===== Task inputs =====
(** Of the container properties only [ID] is read. *)
Record ContainerProperties : Type := {
  ID : string;
  SystemType : string;
  Owner : string
}.

Record NetworkStats : Type := {
  BytesReceived : uint64;
  BytesSent : uint64;
  PacketsReceived : uint64;
  PacketsSent : uint64;
  DroppedPacketsIncoming : uint64;
  DroppedPacketsOutgoing : uint64;
  EndpointId : string;
  InstanceId : string
}.

(** Of the statistics only the timestamp and the network counters are
    read. *)
Record Statistics : Type := {
  Timestamp : time_Time;
  Network : slice NetworkStats
}.

(** The zero value, which a named result holds until it is assigned. *)
Definition zero_Statistics : Statistics :=
  {| Timestamp := zero_Time; Network := None |}.

Record HNSEndpoint : Type := {
  Id : string;
  Name : string
}.
End hcsshim.

(** ** Package statsapi (k8s.io/kubelet/pkg/apis/stats/v1alpha1) *)

Module statsapi.
Record InterfaceStats : Type := {
  Name : string;
  RxBytes : ptr uint64;
  RxErrors : ptr uint64;
  TxBytes : ptr uint64;
  TxErrors : ptr uint64
}.

Definition zero_InterfaceStats : InterfaceStats :=
  {| Name := ""; RxBytes := None; RxErrors := None;
     TxBytes := None; TxErrors := None |}.

(** [InterfaceStats] is embedded by value (field [InterfaceStats_], the
    name of the type being taken): the default interface is a field of the
    struct, not a pointer into [Interfaces]. *)
Record NetworkStats : Type := {
  Time : metav1.Time;
  InterfaceStats_ : InterfaceStats;
  Interfaces : slice InterfaceStats
}.

(** Assignments to one field. *)
Definition set_Interfaces (interfaces : slice InterfaceStats)
    (result : NetworkStats) : NetworkStats :=
  {| Time := Time result; InterfaceStats_ := InterfaceStats_ result;
     Interfaces := interfaces |}.

Definition set_InterfaceStats (i : InterfaceStats)
    (result : NetworkStats) : NetworkStats :=
  {| Time := Time result; InterfaceStats_ := i;
     Interfaces := Interfaces result |}.
End statsapi.

(** ** Calls that leave the package *)

Inductive logValue : Type :=
| LogString (s : string)
| LogError (e : error).

Inductive Event : Type :=
| EvGetContainers (q : hcsshim.ComputeSystemQuery)
| EvGetHNSEndpointByID (endpointID : string)
| EvOpenContainer (id : string)
| EvStatistics (handle : N)
| EvClose (handle : N)
| EvInfoS (verbosity : nat) (msg : string) (keysAndValues : list (string * logValue)).

Definition is_close (e : Event) : bool :=
  match e with
  | EvClose _ => true
  | _ => false
  end.

Definition is_close_of (h : N) (e : Event) : bool :=
  match e with
  | EvClose h' => N.eqb h h'
  | _ => false
  end.

(** How often a run released any handle, and how often the handle [h]. *)
Definition closes (t : list Event) : nat := length (List.filter is_close t).

Definition closes_of (h : N) (t : list Event) : nat :=
  length (List.filter (is_close_of h) t).

(** [strings.Contains]-like: [part] occurs in [s]. *)
Definition names_cause (s part : string) : Prop :=
  exists pre post : string, s = pre +:+ part +:+ post.

Section Embedding.
Context {World : Type}.

(** A computation reads and updates the host state and emits a trace. *)
Definition M (A : Type) : Type := World -> A * World * list Event.

Definition ret {A : Type} (a : A) : M A := fun w => (a, w, []).

Definition bind {A B : Type} (m : M A) (k : A -> M B) : M B :=
  fun w =>
    let '(a, w1, t1) := m w in
    let '(b, w2, t2) := k a w1 in
    (b, w2, t1 ++ t2).

Definition value {A : Type} (r : A * World * list Event) : A := r.1.1.
Definition world {A : Type} (r : A * World * list Event) : World := r.1.2.
Definition trace {A : Type} (r : A * World * list Event) : list Event := r.2.

(** The [hcsshim.Container] interface: the value the host hands out
    ([handle]) together with its two methods used here.  A Go call that
    yields [(T, error)] with [T] a struct or slice is a pair; one that
    yields a pointer or interface value together with an error is a sum
    (the documented contract: exactly one of the two is nil). *)
Record Container : Type := {
  handle : N;
  Statistics : World -> (hcsshim.Statistics * option error) * World;
  Close : World -> option error * World
}.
=====
Each of the records should be retyped exactly.

- _Task result_:
(** Of the container properties only [ID] is read. *)
Record ContainerProperties : Type := {
  ID : string;
  SystemType : string;
  Owner : string
}.

Record NetworkStats : Type := {
  BytesReceived : uint64;
  BytesSent : uint64;
  PacketsReceived : uint64;
  PacketsSent : uint64;
  DroppedPacketsIncoming : uint64;
  DroppedPacketsOutgoing : uint64;
  EndpointId : string;
  InstanceId : string
}.

(** Of the statistics only the timestamp and the network counters are
    read. *)
Record Statistics : Type := {
  Timestamp : time_Time;
  Network : slice NetworkStats
}.

(** The zero value, which a named result holds until it is assigned. *)
Definition zero_Statistics : Statistics :=
  {| Timestamp := zero_Time; Network := None |}.

Record HNSEndpoint : Type := {
  Id : string;
  Name : string
}.
End hcsshim.

(** ** Package statsapi (k8s.io/kubelet/pkg/apis/stats/v1alpha1) *)

Module statsapi.
Record InterfaceStats : Type := {
  Name : string;
  RxBytes : ptr uint64;
  RxErrors : ptr uint64;
  TxBytes : ptr uint64;
  TxErrors : ptr uint64
}.

Definition zero_InterfaceStats : InterfaceStats :=
  {| Name := ""; RxBytes := None; RxErrors := None;
     TxBytes := None; TxErrors := None |}.

(** [InterfaceStats] is embedded by value (field [InterfaceStats_], the
    name of the type being taken): the default interface is a field of the
    struct, not a pointer into [Interfaces]. *)
Record NetworkStats : Type := {
  Time : metav1.Time;
  InterfaceStats_ : InterfaceStats;
  Interfaces : slice InterfaceStats
}.

(** Assignments to one field. *)
Definition set_Interfaces (interfaces : slice InterfaceStats)
    (result : NetworkStats) : NetworkStats :=
  {| Time := Time result; InterfaceStats_ := InterfaceStats_ result;
     Interfaces := interfaces |}.

Definition set_InterfaceStats (i : InterfaceStats)
    (result : NetworkStats) : NetworkStats :=
  {| Time := Time result; InterfaceStats_ := i;
     Interfaces := Interfaces result |}.
End statsapi.

(** ** Calls that leave the package *)

Inductive logValue : Type :=
| LogString (s : string)
| LogError (e : error).

Inductive Event : Type :=
| EvGetContainers (q : hcsshim.ComputeSystemQuery)
| EvGetHNSEndpointByID (endpointID : string)
| EvOpenContainer (id : string)
| EvStatistics (handle : N)
| EvClose (handle : N)
| EvInfoS (verbosity : nat) (msg : string) (keysAndValues : list (string * logValue)).

Definition is_close (e : Event) : bool :=
  match e with
  | EvClose _ => true
  | _ => false
  end.

Definition is_close_of (h : N) (e : Event) : bool :=
  match e with
  | EvClose h' => N.eqb h h'
  | _ => false
  end.

(** How often a run released any handle, and how often the handle [h]. *)
Definition closes (t : list Event) : nat := length (List.filter is_close t).

Definition closes_of (h : N) (t : list Event) : nat :=
  length (List.filter (is_close_of h) t).

(** [strings.Contains]-like: [part] occurs in [s]. *)
Definition names_cause (s part : string) : Prop :=
  exists pre post : string, s = pre +:+ part +:+ post.

Section Embedding.
Context {World : Type}.

(** A computation reads and updates the host state and emits a trace. *)
Definition M (A : Type) : Type := World -> A * World * list Event.

Definition ret {A : Type} (a : A) : M A := fun w => (a, w, []).

Definition bind {A B : Type} (m : M A) (k : A -> M B) : M B :=
  fun w =>
    let '(a, w1, t1) := m w in
    let '(b, w2, t2) := k a w1 in
    (b, w2, t1 ++ t2).

Definition value {A : Type} (r : A * World * list Event) : A := r.1.1.
Definition world {A : Type} (r : A * World * list Event) : World := r.1.2.
Definition trace {A : Type} (r : A * World * list Event) : list Event := r.2.

(** The [hcsshim.Container] interface: the value the host hands out
    ([handle]) together with its two methods used here.  A Go call that
    yields [(T, error)] with [T] a struct or slice is a pair; one that
    yields a pointer or interface value together with an error is a sum
    (the documented contract: exactly one of the two is nil). *)
Record Container : Type := {
  handle : N;
  Statistics : World -> (hcsshim.Statistics * option error) * World;
  Close : World -> option error * World
}.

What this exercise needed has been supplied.